[Stored items]
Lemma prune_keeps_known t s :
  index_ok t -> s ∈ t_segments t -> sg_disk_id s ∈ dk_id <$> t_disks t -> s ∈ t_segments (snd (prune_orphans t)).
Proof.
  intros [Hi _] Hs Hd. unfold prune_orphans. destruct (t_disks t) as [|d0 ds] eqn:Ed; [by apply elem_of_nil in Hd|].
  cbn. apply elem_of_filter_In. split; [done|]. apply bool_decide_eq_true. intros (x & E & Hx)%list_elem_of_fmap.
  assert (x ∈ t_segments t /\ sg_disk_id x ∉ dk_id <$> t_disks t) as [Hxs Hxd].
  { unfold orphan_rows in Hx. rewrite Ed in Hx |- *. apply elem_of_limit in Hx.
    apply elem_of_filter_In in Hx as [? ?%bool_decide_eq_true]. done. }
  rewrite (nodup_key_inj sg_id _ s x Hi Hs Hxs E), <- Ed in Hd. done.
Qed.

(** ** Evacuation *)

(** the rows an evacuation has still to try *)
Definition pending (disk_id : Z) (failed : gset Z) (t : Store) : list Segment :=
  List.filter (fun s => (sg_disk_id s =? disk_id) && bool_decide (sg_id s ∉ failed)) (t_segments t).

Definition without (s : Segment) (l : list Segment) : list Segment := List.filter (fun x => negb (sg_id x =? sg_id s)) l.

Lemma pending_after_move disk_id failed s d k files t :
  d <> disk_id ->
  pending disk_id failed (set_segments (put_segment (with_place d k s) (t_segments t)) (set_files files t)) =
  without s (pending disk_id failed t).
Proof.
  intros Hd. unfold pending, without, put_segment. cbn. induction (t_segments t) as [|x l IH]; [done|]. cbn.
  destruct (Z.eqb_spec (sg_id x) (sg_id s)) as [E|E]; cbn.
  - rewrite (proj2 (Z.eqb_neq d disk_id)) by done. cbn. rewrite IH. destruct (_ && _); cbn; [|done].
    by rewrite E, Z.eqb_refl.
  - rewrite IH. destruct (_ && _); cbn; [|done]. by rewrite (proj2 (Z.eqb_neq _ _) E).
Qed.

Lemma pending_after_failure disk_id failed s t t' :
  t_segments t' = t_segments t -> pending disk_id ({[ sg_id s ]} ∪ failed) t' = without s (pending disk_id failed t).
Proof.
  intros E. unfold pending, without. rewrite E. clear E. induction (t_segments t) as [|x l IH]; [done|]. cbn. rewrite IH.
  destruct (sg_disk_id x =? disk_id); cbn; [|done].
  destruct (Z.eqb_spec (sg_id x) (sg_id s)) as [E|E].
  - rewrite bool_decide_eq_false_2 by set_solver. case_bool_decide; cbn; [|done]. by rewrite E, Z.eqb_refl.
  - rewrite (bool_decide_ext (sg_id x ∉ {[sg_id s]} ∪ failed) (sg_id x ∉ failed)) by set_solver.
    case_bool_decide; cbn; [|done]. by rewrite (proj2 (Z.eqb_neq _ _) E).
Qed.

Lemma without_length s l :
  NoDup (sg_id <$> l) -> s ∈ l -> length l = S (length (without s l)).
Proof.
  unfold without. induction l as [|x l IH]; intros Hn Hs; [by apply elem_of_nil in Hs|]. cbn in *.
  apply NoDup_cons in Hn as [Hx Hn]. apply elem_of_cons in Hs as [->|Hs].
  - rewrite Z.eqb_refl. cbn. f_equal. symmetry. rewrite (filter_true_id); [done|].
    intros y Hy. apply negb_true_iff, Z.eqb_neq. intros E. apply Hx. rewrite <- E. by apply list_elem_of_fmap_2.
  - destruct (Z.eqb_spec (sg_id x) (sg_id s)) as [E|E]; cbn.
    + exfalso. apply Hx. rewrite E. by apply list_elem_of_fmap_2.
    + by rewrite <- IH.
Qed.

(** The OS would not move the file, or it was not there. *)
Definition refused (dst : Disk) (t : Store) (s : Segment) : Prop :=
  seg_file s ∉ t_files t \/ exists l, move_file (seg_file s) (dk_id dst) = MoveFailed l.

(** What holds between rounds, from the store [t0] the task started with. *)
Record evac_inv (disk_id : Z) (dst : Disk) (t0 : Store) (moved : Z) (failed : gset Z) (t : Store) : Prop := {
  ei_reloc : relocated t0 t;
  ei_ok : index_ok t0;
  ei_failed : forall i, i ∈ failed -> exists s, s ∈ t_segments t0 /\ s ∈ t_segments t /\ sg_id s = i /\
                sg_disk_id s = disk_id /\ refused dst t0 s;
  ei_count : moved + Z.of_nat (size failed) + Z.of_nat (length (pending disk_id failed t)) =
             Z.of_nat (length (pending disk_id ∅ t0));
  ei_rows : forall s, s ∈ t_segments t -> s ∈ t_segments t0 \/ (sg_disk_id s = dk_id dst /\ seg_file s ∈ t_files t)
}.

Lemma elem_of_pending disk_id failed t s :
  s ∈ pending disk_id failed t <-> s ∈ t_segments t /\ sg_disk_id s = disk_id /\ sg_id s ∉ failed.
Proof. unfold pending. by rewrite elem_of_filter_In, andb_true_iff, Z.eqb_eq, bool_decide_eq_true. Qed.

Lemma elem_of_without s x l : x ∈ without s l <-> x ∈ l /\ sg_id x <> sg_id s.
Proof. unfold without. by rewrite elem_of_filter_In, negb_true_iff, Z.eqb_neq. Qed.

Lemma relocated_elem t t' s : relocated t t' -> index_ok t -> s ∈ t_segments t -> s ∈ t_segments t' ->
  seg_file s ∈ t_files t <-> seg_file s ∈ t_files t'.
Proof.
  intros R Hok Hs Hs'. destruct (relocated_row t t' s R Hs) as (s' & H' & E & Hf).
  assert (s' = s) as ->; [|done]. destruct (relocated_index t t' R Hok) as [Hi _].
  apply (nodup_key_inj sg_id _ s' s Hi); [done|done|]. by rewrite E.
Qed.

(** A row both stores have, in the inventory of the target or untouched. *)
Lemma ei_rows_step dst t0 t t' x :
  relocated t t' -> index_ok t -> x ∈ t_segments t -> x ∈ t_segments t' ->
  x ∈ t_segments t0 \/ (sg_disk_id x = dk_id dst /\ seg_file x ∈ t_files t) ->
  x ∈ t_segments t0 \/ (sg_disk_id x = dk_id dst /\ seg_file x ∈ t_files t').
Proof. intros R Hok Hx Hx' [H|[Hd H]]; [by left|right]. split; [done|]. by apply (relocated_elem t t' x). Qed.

Task to complete: Among the lines above, which ones include the word "split"? Copy them.

Exercise output:
  cbn. apply elem_of_filter_In. split; [done|]. apply bool_decide_eq_true. intros (x & E & Hx)%list_elem_of_fmap.
Proof. intros R Hok Hx Hx' [H|[Hd H]]; [by left|right]. split; [done|]. by apply (relocated_elem t t' x). Qed.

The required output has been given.